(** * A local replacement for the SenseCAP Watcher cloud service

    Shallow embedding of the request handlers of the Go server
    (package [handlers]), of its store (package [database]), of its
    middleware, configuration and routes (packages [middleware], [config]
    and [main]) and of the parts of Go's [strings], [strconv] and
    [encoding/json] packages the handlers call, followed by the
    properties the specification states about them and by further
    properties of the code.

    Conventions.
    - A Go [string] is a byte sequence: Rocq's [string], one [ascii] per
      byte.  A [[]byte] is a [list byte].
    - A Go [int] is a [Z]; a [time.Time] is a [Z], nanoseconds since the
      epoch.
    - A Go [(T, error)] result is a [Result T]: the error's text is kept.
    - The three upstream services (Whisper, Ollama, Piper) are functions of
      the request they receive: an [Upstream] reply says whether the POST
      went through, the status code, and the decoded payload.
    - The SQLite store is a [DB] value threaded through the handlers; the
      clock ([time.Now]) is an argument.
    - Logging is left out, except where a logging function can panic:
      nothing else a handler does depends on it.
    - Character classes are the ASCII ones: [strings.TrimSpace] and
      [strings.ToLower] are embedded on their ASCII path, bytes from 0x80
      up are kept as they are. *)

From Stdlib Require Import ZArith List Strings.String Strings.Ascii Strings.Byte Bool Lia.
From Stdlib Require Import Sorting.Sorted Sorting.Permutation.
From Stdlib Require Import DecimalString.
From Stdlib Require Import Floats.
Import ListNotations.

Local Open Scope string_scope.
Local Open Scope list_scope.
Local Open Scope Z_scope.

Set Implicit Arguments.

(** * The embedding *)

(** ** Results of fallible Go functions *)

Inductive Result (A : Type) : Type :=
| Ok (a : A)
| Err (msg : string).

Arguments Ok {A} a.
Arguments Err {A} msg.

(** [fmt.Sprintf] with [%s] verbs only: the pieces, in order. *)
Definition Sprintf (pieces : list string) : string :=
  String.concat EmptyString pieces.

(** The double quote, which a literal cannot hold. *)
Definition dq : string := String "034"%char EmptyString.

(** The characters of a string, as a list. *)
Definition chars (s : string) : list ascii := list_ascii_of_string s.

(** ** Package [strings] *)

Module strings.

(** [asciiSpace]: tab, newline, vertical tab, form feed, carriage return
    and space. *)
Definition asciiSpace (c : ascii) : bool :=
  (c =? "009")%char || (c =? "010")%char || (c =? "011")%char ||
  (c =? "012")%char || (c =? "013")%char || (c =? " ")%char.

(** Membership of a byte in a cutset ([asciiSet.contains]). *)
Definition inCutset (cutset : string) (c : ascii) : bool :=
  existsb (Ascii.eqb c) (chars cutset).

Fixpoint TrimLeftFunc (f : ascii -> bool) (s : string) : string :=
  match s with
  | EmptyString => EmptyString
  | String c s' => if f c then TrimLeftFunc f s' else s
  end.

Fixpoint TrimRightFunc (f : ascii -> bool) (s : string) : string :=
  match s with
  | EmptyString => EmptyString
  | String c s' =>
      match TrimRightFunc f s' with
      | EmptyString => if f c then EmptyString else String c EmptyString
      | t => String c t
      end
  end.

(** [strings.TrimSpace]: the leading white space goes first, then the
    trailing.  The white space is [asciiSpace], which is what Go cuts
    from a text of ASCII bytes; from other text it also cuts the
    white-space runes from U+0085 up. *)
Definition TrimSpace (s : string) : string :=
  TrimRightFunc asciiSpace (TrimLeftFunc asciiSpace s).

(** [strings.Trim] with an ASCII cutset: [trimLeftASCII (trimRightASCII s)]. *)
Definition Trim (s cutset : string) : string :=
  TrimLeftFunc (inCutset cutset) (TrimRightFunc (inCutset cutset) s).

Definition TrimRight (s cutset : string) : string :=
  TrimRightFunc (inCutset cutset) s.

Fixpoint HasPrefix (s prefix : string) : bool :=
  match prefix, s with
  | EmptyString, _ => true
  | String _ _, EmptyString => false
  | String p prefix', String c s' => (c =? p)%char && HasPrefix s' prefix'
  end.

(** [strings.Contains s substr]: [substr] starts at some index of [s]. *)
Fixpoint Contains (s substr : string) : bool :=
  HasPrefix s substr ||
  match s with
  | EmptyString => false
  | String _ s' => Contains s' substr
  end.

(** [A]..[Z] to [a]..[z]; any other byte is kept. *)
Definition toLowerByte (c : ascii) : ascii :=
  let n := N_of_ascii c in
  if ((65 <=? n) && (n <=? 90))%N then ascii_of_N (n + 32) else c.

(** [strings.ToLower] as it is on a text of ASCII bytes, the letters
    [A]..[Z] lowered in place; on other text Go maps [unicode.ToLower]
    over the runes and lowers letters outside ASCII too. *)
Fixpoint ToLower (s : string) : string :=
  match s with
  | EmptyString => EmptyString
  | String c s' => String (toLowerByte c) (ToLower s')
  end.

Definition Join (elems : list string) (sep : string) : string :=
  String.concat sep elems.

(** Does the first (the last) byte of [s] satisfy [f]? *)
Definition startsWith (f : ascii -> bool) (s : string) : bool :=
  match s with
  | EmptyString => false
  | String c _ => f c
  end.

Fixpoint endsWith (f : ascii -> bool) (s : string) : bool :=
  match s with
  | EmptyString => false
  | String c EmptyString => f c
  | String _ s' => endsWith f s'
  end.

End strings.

* * *

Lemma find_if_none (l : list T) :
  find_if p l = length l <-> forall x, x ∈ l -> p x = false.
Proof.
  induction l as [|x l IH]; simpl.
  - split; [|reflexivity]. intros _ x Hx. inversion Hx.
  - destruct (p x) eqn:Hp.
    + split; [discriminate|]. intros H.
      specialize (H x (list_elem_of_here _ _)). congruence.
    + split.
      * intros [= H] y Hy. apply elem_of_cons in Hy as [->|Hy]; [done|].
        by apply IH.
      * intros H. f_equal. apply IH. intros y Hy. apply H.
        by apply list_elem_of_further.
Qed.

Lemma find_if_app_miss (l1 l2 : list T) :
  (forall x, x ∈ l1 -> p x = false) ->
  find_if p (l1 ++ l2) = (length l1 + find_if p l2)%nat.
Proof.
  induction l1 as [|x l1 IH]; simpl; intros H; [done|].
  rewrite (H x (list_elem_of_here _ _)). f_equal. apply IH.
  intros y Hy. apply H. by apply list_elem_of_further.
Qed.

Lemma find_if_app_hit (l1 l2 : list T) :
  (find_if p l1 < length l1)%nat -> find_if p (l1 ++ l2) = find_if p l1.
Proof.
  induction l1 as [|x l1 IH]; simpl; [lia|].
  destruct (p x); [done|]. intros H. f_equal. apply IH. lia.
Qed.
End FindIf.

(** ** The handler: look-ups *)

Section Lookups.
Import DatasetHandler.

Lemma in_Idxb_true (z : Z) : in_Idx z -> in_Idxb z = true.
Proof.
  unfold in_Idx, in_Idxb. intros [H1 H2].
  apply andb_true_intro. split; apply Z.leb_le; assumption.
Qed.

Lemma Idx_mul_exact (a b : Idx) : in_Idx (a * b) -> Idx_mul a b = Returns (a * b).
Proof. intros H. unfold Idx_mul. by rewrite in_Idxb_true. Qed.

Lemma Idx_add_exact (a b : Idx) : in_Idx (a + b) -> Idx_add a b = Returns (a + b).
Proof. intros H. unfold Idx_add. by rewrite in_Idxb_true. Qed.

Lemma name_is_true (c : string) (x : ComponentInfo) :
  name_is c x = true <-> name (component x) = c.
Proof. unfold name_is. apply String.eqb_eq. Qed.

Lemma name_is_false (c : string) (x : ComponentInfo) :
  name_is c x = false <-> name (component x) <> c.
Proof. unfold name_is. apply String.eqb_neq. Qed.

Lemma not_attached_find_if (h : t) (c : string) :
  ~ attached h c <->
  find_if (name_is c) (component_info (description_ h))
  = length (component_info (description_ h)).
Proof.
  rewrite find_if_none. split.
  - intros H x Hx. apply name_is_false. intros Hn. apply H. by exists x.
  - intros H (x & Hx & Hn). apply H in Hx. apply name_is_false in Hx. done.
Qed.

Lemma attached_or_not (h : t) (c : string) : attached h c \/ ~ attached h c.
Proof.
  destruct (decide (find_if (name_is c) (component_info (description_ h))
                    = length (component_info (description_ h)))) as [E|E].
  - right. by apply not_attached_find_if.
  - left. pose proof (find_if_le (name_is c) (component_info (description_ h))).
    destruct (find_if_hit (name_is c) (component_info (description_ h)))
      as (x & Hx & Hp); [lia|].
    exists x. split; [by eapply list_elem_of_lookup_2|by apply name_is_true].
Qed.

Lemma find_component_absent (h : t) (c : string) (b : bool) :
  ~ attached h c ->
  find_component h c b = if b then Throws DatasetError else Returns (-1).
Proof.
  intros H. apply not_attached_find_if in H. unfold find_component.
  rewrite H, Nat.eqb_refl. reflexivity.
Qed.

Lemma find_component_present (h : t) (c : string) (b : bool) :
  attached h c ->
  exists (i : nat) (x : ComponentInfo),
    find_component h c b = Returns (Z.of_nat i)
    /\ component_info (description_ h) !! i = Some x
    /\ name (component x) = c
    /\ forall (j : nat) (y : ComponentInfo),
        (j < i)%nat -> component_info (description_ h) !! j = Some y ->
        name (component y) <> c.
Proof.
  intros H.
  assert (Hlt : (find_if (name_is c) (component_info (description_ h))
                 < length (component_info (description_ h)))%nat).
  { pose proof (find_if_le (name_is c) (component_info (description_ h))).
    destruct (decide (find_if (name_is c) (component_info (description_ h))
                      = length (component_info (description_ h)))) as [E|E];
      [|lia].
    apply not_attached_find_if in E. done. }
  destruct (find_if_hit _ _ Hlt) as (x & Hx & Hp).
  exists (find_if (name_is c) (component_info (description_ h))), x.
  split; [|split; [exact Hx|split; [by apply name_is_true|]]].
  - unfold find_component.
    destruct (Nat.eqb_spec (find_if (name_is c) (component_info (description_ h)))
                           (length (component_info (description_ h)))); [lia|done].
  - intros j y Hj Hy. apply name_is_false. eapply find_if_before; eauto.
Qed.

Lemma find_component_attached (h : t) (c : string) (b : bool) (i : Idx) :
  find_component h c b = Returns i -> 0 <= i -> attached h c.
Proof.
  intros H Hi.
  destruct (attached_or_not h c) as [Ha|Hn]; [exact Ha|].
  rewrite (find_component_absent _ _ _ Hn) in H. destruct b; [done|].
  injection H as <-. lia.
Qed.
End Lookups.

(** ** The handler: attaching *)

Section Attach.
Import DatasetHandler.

> [BRIEF]:
Go to the line with "(** * A local" in the entries above and repeat every line from there through the line with "and [main]) and", exactly and with no other text.

> [RESULT BELOW]:
(** * A local replacement for the SenseCAP Watcher cloud service

    Shallow embedding of the request handlers of the Go server
    (package [handlers]), of its store (package [database]), of its
    middleware, configuration and routes (packages [middleware], [config]
    and [main]) and of the parts of Go's [strings], [strconv] and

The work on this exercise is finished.